Um ponto de reflexão e importante de ser destacado é que o projeto Acredita Poderosa nasceu simultaneamente à pandemia. Manter as pessoas em casa, como forma de evitar que a doença se alastrasse, aumentou assustadoramente os casos de violência doméstica. O comportamento violento, bestial e agressivo de muitos parceiros fez que o “#fiqueemcasa” para muitas mulheres se transformasse no “fique no inferno”.
A troca da violência pela solidão e segurança
No dia a dia atuando na área de segurança pública, Lynnah Cassarini idealizou o projeto Acontece Poderosa em razão de ver que os braços do Judiciário estão distantes da camada mais necessitada da sociedade.

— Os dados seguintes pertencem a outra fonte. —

(* ===== verification/ValuesProps.v ===== *)
(** * Values of scopes: names, visibility, budgets and honesty

    The names of the files of values are one to one; a prompt sees the nearest
    value of each key; excerpts keep whole characters and count what they leave
    out; moving a value to a file keeps what it is, but for null. *)

From S2P Require Import Prelude GoText PiModel Estimate Json JsonStrings JsonRepairProps GoValue Glob Values.
From Stdlib Require Import Ascii.

Open Scope char_scope.
Open Scope Z_scope.

(** ** Lemmas *)

(** *** Names *)

Definition in_alphabet (c : ascii) : Prop := c <> "/" /\ c <> ".".

Lemma base64_sound : forallb (fun n => (let c := base64url n in negb (Ascii.eqb c "/") && negb (Ascii.eqb c ".")) && forallb (fun m => (n =? m) || negb (Ascii.eqb (base64url n) (base64url m))) (seqZ 0 64)) (seqZ 0 64) = true.
Proof. by vm_compute. Qed.

Lemma base64_facts n : 0 <= n < 64 -> in_alphabet (base64url n) /\ forall m, 0 <= m < 64 -> base64url n = base64url m -> n = m.
Proof.
  intros Hn. pose proof base64_sound as H. rewrite forallb_forall in H. specialize (H n). rewrite <- list_elem_of_In, elem_of_seqZ in H. specialize (H ltac:(lia)).
  apply andb_true_iff in H as [Hc Hm]. cbn zeta in Hc. apply andb_true_iff in Hc as [H1%negb_true_iff H2%negb_true_iff]. apply Ascii.eqb_neq in H1, H2. split; [done|].
  intros m Hm' E. rewrite forallb_forall in Hm. specialize (Hm m). rewrite <- list_elem_of_In, elem_of_seqZ in Hm. specialize (Hm ltac:(lia)).
  apply orb_true_iff in Hm as [?%Z.eqb_eq|H%negb_true_iff]; [done|]. by rewrite E, Ascii.eqb_refl in H.
Qed.

Lemma triple_ind (P : text -> Prop) : P [] -> (forall a, P [a]) -> (forall a b, P [a; b]) -> (forall a b c r, P r -> P (a :: b :: c :: r)) -> forall s, P s.
Proof.
  intros H0 H1 H2 H3. fix IH 1. intros s. destruct s as [|a [|b [|c r]]]; [done|apply H1|apply H2|apply H3, IH].
Qed.

Lemma encoded_alphabet s : Forall in_alphabet (EncodeToString s).
Proof.
  induction s as [|a|a b|a b c r IH] using triple_ind; cbn [EncodeToString]; repeat (constructor; [apply base64_facts; match goal with |- context [code ?x] => pose proof (code_bound x) end; try (match goal with |- context [_ + code ?y / _] => pose proof (code_bound y) end); Z.to_euclidean_division_equations; lia|]); [constructor..|exact IH].
Qed.

Lemma base64_inj n m : base64url n = base64url m -> 0 <= n < 64 -> 0 <= m < 64 -> n = m.
Proof. intros E Hn Hm. by apply base64_facts. Qed.

Lemma code_injective a b : code a = code b -> a = b.
Proof. intros E. by rewrite <- (code_byte a), <- (code_byte b), E. Qed.

Lemma EncodeToString_inj s t : EncodeToString s = EncodeToString t -> s = t.
Proof.
  assert (forall x y, 0 <= x < 256 -> 0 <= y < 256 -> x / 4 = y / 4 -> x mod 4 = y mod 4 -> x = y) as H4 by (intros; Z.to_euclidean_division_equations; lia).
  revert t. induction s as [|a|a b|a b c r IH] using triple_ind; intros t; destruct t as [|a' [|b' [|c' r']]]; try done; cbn [EncodeToString]; intros E; injection E; clear E; intros.
  all: repeat match goal with x : ascii |- _ => lazymatch goal with _ : 0 <= code x < 256 |- _ => fail | _ => pose proof (code_bound x) end end.
  all: repeat match goal with E : base64url _ = base64url _ |- _ => apply base64_inj in E; [|Z.to_euclidean_division_equations; lia..] end.
  - f_equal. apply code_injective. Z.to_euclidean_division_equations; lia.
  - f_equal; [|f_equal]; apply code_injective; Z.to_euclidean_division_equations; lia.
  - repeat f_equal; [..|by apply IH]; apply code_injective; Z.to_euclidean_division_equations; lia.
Qed.

(** *** Paths of good elements *)

Definition good (e : text) : Prop := e <> [] /\ Separator ∉ e /\ e <> lit "." /\ e <> lit "..".

Lemma good_clean l : forall acc, Forall good l -> clean_from false acc l = acc ++ l.
Proof.
  induction l as [|e l IH]; intros acc H; [by rewrite app_nil_r|]. apply Forall_cons in H as [(H1 & H2 & H3 & H4) Hl]. cbn [clean_from].
  rewrite (bool_decide_eq_false_2 (e = lit ".")), (bool_decide_eq_false_2 (e = lit "..")) by done. destruct e; [done|]. cbn [is_empty orb]. by rewrite IH, <- app_assoc.
Qed.

Lemma good_split l : l <> [] -> Forall good l -> split_byte Separator (join [Separator] l) = l.
Proof. intros Hne H. apply split_join; [done|]. eapply Forall_impl; [exact H|]. by intros e (_ & ? & _). Qed.

Lemma Clean_good l : l <> [] -> Forall good l -> Clean (join [Separator] l) = join [Separator] l.
Proof.
  intros Hne H. unfold Clean, elements. assert (has_prefix [Separator] (join [Separator] l) = false) as Hp.
  { destruct l as [|e l]; [done|]. apply Forall_cons in H as [(H1 & H2 & _) _]. destruct e as [|c e]; [done|]. apply not_elem_of_cons in H2 as [Hc _].
    assert (forall t, has_prefix [Separator] ((c :: e) ++ t) = false) as Hh by (intros t; cbn [app has_prefix]; by destruct (Ascii.eqb_spec Separator c)).
    destruct l as [|y l]; [rewrite <- (app_nil_r (join _ _)); apply Hh|apply Hh]. }
  rewrite Hp, good_split, good_clean by done. by destruct l.
Qed.

Lemma join_joins (ls : list (list text)) : Forall (fun l => l <> []) ls -> join [Separator] (join [Separator] <$> ls) = join [Separator] (concat ls).
Proof.
  intros H. induction H as [|l ls Hl Hls IH]; [done|]. destruct ls as [|l2 ls]; [cbn; by rewrite app_nil_r|].
  change (join [Separator] (join [Separator] <$> l :: l2 :: ls)) with (join [Separator] l ++ [Separator] ++ join [Separator] (join [Separator] <$> l2 :: ls)). rewrite IH.
  apply Forall_cons in Hls as [Hl2 _]. cbn [concat]. assert (forall a b : list text, a <> [] -> b <> [] -> join [Separator] (a ++ b) = join [Separator] a ++ [Separator] ++ join [Separator] b) as Hjoin.
  { clear. intros a b Ha Hb. induction a as [|x a IH]; [done|]. destruct a as [|y a]; [by destruct b|].
    change (join [Separator] ((x :: y :: a) ++ b)) with (x ++ [Separator] ++ join [Separator] ((y :: a) ++ b)). rewrite IH by done. change (join [Separator] (x :: y :: a)) with (x ++ [Separator] ++ join [Separator] (y :: a)). by rewrite <- !app_assoc. }
  rewrite (Hjoin l); [done|done|]. by destruct l2.
Qed.

Lemma join_nonempty l : l <> [] -> Forall good l -> join [Separator] l <> [].
Proof. intros Hne H E. apply (f_equal (split_byte Separator)) in E. rewrite good_split in E by done. subst l. apply Forall_cons in H as [[H _] _]. done. Qed.

Lemma JoinPath_good (ls : list (list text)) : ls <> [] -> Forall (fun l => l <> [] /\ Forall good l) ls -> JoinPath (join [Separator] <$> ls) = join [Separator] (concat ls).
Proof.
  intros Hne H. unfold JoinPath. assert (List.filter (fun p => negb (is_empty p)) (join [Separator] <$> ls) = join [Separator] <$> ls) as ->.
  { clear Hne. induction H as [|l ls [Hl Hg] _ IH]; [done|]. cbn. rewrite IH. pose proof (join_nonempty l Hl Hg). by destruct (join [Separator] l). }
  transitivity (Clean (join [Separator] (join [Separator] <$> ls))); [by destruct ls|]. rewrite join_joins by (eapply Forall_impl; [exact H|]; by intros ? [? _]).
  assert (concat ls <> [] /\ Forall good (concat ls)) as [Hc Hg].
  { split; [destruct H as [|l ls [Hl _] _]; [done|]; by destruct l|]. apply Forall_concat. eapply Forall_impl; [exact H|]. by intros ? [_ ?]. }
  by apply Clean_good.
Qed.

(** *** Components *)

(** Numbers are written apart. *)
Lemma digits_value fuel n acc : (n < 10 ^ N.of_nat fuel)%N -> exists ds, digits fuel n acc = ds ++ acc /\ dec_value ds = Z.of_N n.
Proof.
  revert n acc. induction fuel as [|fuel IH]; intros n acc Hn; [exists []; split; [done|]; cbn in *; lia|]. cbn [digits].
  assert (forall d, (d < 10)%N -> code (ascii_of_N (48 + d)) - 48 = Z.of_N d) as Hd.
  { intros d Hd. unfold code. rewrite N_ascii_embedding by lia. lia. }
  destruct (N.ltb_spec n 10) as [Hlt|Hge].
  - exists [ascii_of_N (48 + n mod 10)]. split; [done|]. cbn [dec_value foldl]. unfold dec_value. cbn. rewrite N.mod_small by done. specialize (Hd n Hlt). lia.
  - destruct (IH (n / 10)%N (ascii_of_N (48 + n mod 10) :: acc)) as (ds & -> & Hv).
    { apply N.Div0.div_lt_upper_bound. rewrite Nat2N.inj_succ, N.pow_succ_r' in Hn. lia. }
    exists (ds ++ [ascii_of_N (48 + n mod 10)]). rewrite <- app_assoc. split; [done|]. unfold dec_value in *. rewrite foldl_app, Hv. cbn [foldl].
    rewrite Hd by (apply N.mod_lt; lia). pose proof (N.div_mod n 10). lia.
Qed.

Lemma itoa_inj a b : 0 <= a < 10 ^ 20 -> 0 <= b < 10 ^ 20 -> itoa a = itoa b -> a = b.
Proof.
  assert (forall z, 0 <= z < 10 ^ 20 -> dec_value (itoa z) = z) as H.
  { intros z Hz. unfold itoa. destruct (Z.ltb_spec z 0); [lia|]. destruct (digits_value 20 (Z.to_N (Z.abs z)) []) as (ds & -> & Hv); [cbn; lia|]. rewrite app_nil_r, Hv. lia. }
  intros Ha Hb E. by rewrite <- (H a Ha), <- (H b Hb), E.
Qed.

Definition head_letter (l : list text) : option ascii := match l with (c :: _) :: _ => Some c | _ => None end.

A ausência é nas periferias empobrecidas de tudo, justamente onde deveria ser presença constante. E, infelizmente, na maioria das vezes que “abraça” é para penalizar a população dessas localidades, com uma ou outra ação “justa” que ora é despejo e coisas do tipo, que marcam negativamente a vida dos pobres.
Indagada se nesses anos de atuação do projeto, algum dos casos trabalhados diretamente por ela ou por suas parceiras-colaboradoras marcou a ativista, Lynnah Cassarini, a policial, respondeu relatando um das centenas que acompanhou.
“De uma mulher que teve que fugir de Mogi das Cruzes para outra cidade. Foi morar em um cortiço. Lá, quando o caminhão de coleta de lixo passava para recolher o lixo do local, um dos coletores levava biscoitos e às vezes levava comida e água para ela. A mulher não tinha família e ele, ao vê-la chorando, conheceu sua história, e cada vez que passava, ajudava com alguma alimentação.”